Worked at Google Cloud a while ago and GitHub (Codespaces, which is built on Azure), I couldn't agree more. Google Cloud is so technically and operationally superior, and the average engineer quality was _much_ higher. The obvious downside is that because the bar for GA is so high (because everyone is, or is trying to be, clever), everything lives in beta forever and you can't ship anything on any reasonable scheduke.
Google and Azure are both just light-years behind AWS , having worked on and with all three platforms and dealt with engineering staff all the way through.
Google doesn't really build things for other engineers, hiding important details of system operation. Azure resources just don't spin up.
AWS docs are a byzantine nightmare sometimes, but everything that's in the documentation works exactly as it says it does, and it doesn't go out of its way to go "look over there" when a mode of operation has downstream implications.

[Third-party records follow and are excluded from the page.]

Lemma listen_good s i b : good s -> good (fst (sock_listen i b s)).
Proof.
  intros G. unfold sock_listen. destruct (in_range i) eqn:R; [cbn [negb] | done]. apply in_range_spec in R.
  destruct (is_sstate _ _) eqn:F; [cbn [negb] | done]. apply is_sstate_spec in F. pose proof (so_ok s i G R) as K.
  assert (H1 : i ∈ Lk \/ 1 <= refcount (so s i)) by (apply K; by rewrite F).
  set (k := q_init _ b). assert (Kk : sock_ok (i ∈ Lk) k) by (apply q_init_ok; try done; by apply K).
  cbv zeta. set (s1 := put s i k). assert (G1 : good s1) by (by apply put_good). assert (E1 : so s1 i = k) by (by apply so_put_in).
  pose proof (tcp_listen_keeps (sport (so s1 i)) 1 2 3 (i + 1) s1) as Q. destruct (tcp_listen _ 1 2 3 (i + 1) s1) as [s2 t].
  destruct Q as (Ew & Rt). assert (G2 : good s2) by (unfold good; by rewrite Ew).
  assert (E2 : so s2 i = k) by (unfold so; by rewrite Ew). rewrite E2.
  assert (G3 : good (put s2 i (set_stcb k t))).
  { apply put_good; try done. apply (sock_ok_upd k); form Kk. }
  destruct t as [t|]; [exact G3 |]. cbn [fst]. rewrite so_put_in by done.
  apply put_good; try done. apply (sock_ok_upd k); form Kk.
Qed.

Lemma accept_good s i : good s -> good (fst (sock_accept i s)).
Proof.
  intros G. unfold sock_accept. destruct (in_range i) eqn:R; [cbn [negb] | done]. apply in_range_spec in R.
  cases; [done |]. cases; [done |]. pose proof (q_pop_spec _ (so_ok s i G R)) as (K & _).
  destruct (q_pop (so s i)) as [k c]. by apply put_good.
Qed.

(** Slot [i] is in use, or one of those that may lose their references. *)
Definition had s (i : Z) : Prop := 0 <= i < SOCK_MAX /\ (sstate (so s i) <> SOCK_FREE \/ i ∈ Lk).

Lemma had_held s i : good s -> had s i -> i ∈ Lk \/ 1 <= refcount (so s i).
Proof. intros G (R & [N | N]); [by apply (so_ok s i G R) | by left]. Qed.

Lemma connect_done_good s i : good s -> had s i -> good (fst (connect_done i s)).
Proof.
  intros G B. pose proof (had_held s i G B) as Hd. destruct B as (R & _). unfold connect_done. cases; [| done].
  pose proof (so_ok s i G R) as K. apply put_upd; form K.
Qed.
Lemma clone_pd_spec s0 parent : cloneable s0 parent -> forall n i child count s l,
  i + Z.of_nat n = 1024 -> 8 <= i -> owning s0 s child l i -> 0 <= count < 4294967296 ->
  let '(s', r) := clone_pd n i parent child count s in pd_copied s0 s l parent child count i (Z.of_nat n) s' r.
Proof.
  intros C. induction n as [|n IH]; intros i child count s l En Ri O Rc.
  { cbn [clone_pd]. exists []. rewrite app_nil_r. replace i with 1024 in * by lia. split; [exact O |]. split; [done |]. split; [done |].
    unfold concat_map. cbn [seqZ map concat]. change (zlen []) with 0. rewrite Z.add_0_r, u32_small by lia. split; [done |]. split; [done |]. intros k Rk. lia. }
  rewrite Nat2Z.inj_succ in *. assert (Ri' : 0 <= i < 1024) by lia. cbn [clone_pd].
  pose proof (ow_grew _ _ _ _ _ O) as G. destruct (cb_parent _ _ C) as (Sp & Np).
  assert (Wp : word (mem s) parent i = word (mem s0) parent i) by (apply G; [apply Sp | done | exact (settled_new _ _ _ _ G Sp)]). rewrite Wp.
  destruct (present (word (mem s0) parent i)) eqn:P; cbn [negb].
  2:{ assert (O' : owning s0 s child l (i + 1)).
      { destruct O as [O1 O2 O3 O4 O5]. assert (E0 : word (mem s) child i = 0) by (apply O5; lia). split; [done | done | | | ].
        - rewrite concat_map_snoc by lia. unfold own_pde at 2. rewrite E0. rewrite app_nil_r. exact O3.
        - intros k Rk Pk. destruct (decide (k = i)) as [-> | N]; [rewrite E0 in Pk; discriminate Pk |]. apply O4; [lia | done].
        - intros k Rk. apply O5. lia. }
      specialize (IH (i + 1) child count s l ltac:(lia) ltac:(lia) O' Rc). destruct (clone_pd n (i + 1) parent child count s) as [s' r].
      apply pd_copied_skip; [lia | lia | exact P | apply O; lia | exact IH]. }
  pose proof (grew_alloc _ _ _ G) as Al. destruct (alloc_frame s) as [s1 cpt]. destruct Al as (M1 & Al). destruct (Z.eqb_spec cpt 0) as [-> | Nd].
  { destruct Al as (-> & Nf). split; [exact (proj1 (destroy_owning s0 s child l i parent C O ltac:(lia))) |].
    rewrite concat_map_cons by lia. unfold demand at 1. rewrite P. rewrite zlen_app, zlen_cons.
    pose proof (zlen_nonneg (pt_frames s0 (frame_of (word (mem s0) parent i)))). pose proof (zlen_nonneg (concat_map (demand s0 parent) (seqZ (i + 1) (Z.of_nat n)))). lia. }
  destruct Al as (Ni & G1).
  assert (Ict : cpt ∈ l ++ [cpt]) by (apply elem_of_app; right; by apply list_elem_of_singleton).
  destruct (grew_in _ _ _ cpt G1 Ict) as (Ap & Rp & _).
  assert (Em : exists m2, m2 = zero_page cpt (mem s1)) by (by eexists). destruct Em as (m2 & Em2). rewrite <- Em2.
  assert (W2 : forall q x, aligned q -> 0 <= x < 1024 -> word m2 q x = if cpt =? q then 0 else word (mem s) q x).
  { intros q x Aq Rx. rewrite Em2, (word_zero _ _ _ _ Ap Aq Rx), M1. reflexivity. }
  assert (G2 : grew s0 (set_mem s1 m2) (l ++ [cpt])).
  { apply grew_store; [exact G1 |]. intros q x Aq Rx Nq. rewrite M1, (W2 q x Aq Rx), (proj2 (Z.eqb_neq cpt q)); [reflexivity |]. intros <-. by apply Nq. }
  assert (Fb : fb_outside s0) by apply C. assert (Pt : pt_settled s0 (frame_of (word (mem s0) parent i))) by (exact (cb_pts _ _ C i Ri' P)).
  pose proof (clone_pt_spec s0 Fb 1024 0 (frame_of (word (mem s0) parent i)) cpt count (set_mem s1 m2) (l ++ [cpt]) eq_refl (Z.le_refl 0) G2 Pt Ict Rc) as Sp3.
  specialize (Sp3 ltac:(intros k Rk; cbn [mem set_mem]; rewrite (W2 cpt k Ap Rk), Z.eqb_refl; reflexivity)).
  destruct (clone_pt 1024 0 _ cpt count (set_mem s1 m2)) as [s3 r3]. destruct Sp3 as (d & G3 & W3 & _ & D & R3). change (Z.of_nat 1024) with 1024 in D, R3.
  assert (Efr : frame_of cpt = cpt) by (apply frame_of_id; [exact Ap | lia]). rewrite Efr. set (low := Z.land (word (mem s0) parent i) 4095).
  assert (W30 : forall q x, aligned q -> 0 <= x < 1024 -> q ∉ d -> q <> cpt -> word (mem s3) q x = word (mem s) q x).
  { intros q x Aq Rx Nq Nc. rewrite W3 by done. cbn [mem set_mem]. rewrite (W2 q x Aq Rx), (proj2 (Z.eqb_neq cpt q)) by congruence. reflexivity. }
  assert (Pl : present low = true) by (unfold low; by rewrite present_low).
  assert (O4 : owning s0 (set_mem s3 (store (mem s3) child i (Z.lor cpt low))) child ((l ++ [cpt]) ++ d) (i + 1)).
  { apply (owning_step s0 s child l i cpt d s3 low parent C O); [lia | apply land_4095_range | exact Pl | exact G3 | exact W30 | exact D]. }
  destruct r3 as [c |].
  2:{ destruct R3 as (Z3 & L3). split; [exact (proj1 (destroy_owning s0 _ child _ (i + 1) parent C O4 ltac:(lia))) |].
      rewrite concat_map_cons by lia. unfold demand at 1. rewrite P. rewrite zlen_app, zlen_cons, (pt_frames_from s0 s0) by done.
      rewrite (gr_free _ _ _ G3), !zlen_app in Z3. rewrite (gr_free _ _ _ G). change (zlen [cpt]) with 1 in Z3.
      pose proof (zlen_nonneg (concat_map (demand s0 parent) (seqZ (i + 1) (Z.of_nat n)))). lia. }
  destruct R3 as (Ec & El & Cp). specialize (IH (i + 1) child c _ _ ltac:(lia) ltac:(lia) O4 ltac:(rewrite Ec; apply u32_range)).
  destruct (clone_pd n (i + 1) parent child c _) as [s' r]. rewrite <- (pt_frames_from s0 s0) in El by done.
  destruct (grew_in _ _ _ _ G (ow_child _ _ _ _ _ O)) as (Ac & _ & _).
  assert (Nq : forall q, q ∈ l -> (q ∉ d) /\ q <> cpt).
  { intros q I. pose proof (gr_nodup _ _ _ G3) as N. apply NoDup_app in N as (N1 & N2 & _). split; [apply N2, elem_of_app; by left | congruence]. }
  assert (W4 : forall q x, aligned q -> 0 <= x < 1024 -> word (store (mem s3) child i (Z.lor cpt low)) q x = if (child =? q) && (i =? x) then Z.lor cpt low else word (mem s3) q x).
  { intros q x Aq Rx. apply word_store; done || lia. }
  destruct (Nq child (ow_child _ _ _ _ _ O)) as (Nd1 & Nc1).
  apply (pd_copied_take s0 s l parent child count c i (Z.of_nat n) cpt d (set_mem s3 (store (mem s3) child i (Z.lor cpt low))) s' r); try assumption; [lia | apply O | | |]; cbn [mem set_mem].
  - intros q x I Ne Rx. destruct (Nq q I). assert (Aq : aligned q) by (by apply (grew_in _ _ _ _ G I)).
    rewrite (W4 q x Aq Rx), (proj2 (Z.eqb_neq child q)) by congruence. cbn [andb]. apply W30; assumption.
  - intros k Rk. assert (Rk' : 0 <= k < 1024) by lia.
    rewrite (W4 child k Ac Rk'), (proj2 (Z.eqb_neq i k)), andb_false_r by lia. apply W30; assumption.
  - unfold pde_copy. rewrite P. exists cpt. cbn [mem set_mem]. rewrite (W4 child i Ac Ri'), !Z.eqb_refl. split; [reflexivity |].
    split; [apply elem_of_cons; by left |]. intros j Rj. apply (copy_of_mono s0 _ d); [intros x I; apply elem_of_cons; by right |].
    rewrite (W4 cpt j Ap Rj), (proj2 (Z.eqb_neq child cpt) Nc1). cbn [andb]. apply (copy_of_words s0 s3); [| by apply Cp].
    intros q x I Rx. cbn [mem set_mem]. assert (Aq : aligned q) by (apply (grew_in _ _ _ q G3); apply elem_of_app; by right).
    rewrite (W4 q x Aq Rx), (proj2 (Z.eqb_neq child q)); [reflexivity |]. intros E. apply Nd1. rewrite E. exact I.
Qed.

From what I've seen of Azure as a customer, the quality sucks and it's impossible to convince them to plug gaps no matter how trivial to fix and how obvious. Meanwhile I've had at least one ticket become a permanent fix in AWS almost without asking.
However...
I just switched back to AWS and it's like stepping back in time from Azure.
The AWS Console structure, layout, and organisation is their internal corporate structure.
The Azure Portal is designed to reflect your corporate structure, not Microsoft's.
With AWS if I have some VMs, associated S3 buckets, and an RDS database, I have to click around a bunch of different web portals to find them all! Unrelated resources are all blended to together into flat lists with gibberish internal system-generated names.
It's like clicking through the tables of a SQL database instead of using the actual client application.
In Azure, everything is nicely organised into Resource Groups. The VMs, storage, load balancers, databases, etc... all together. Everything is shown with display names instead of IDs, and all their individual consoles are (mostly) consistent. Logs, RBAC, etc... are generally all in the same place and work the same way.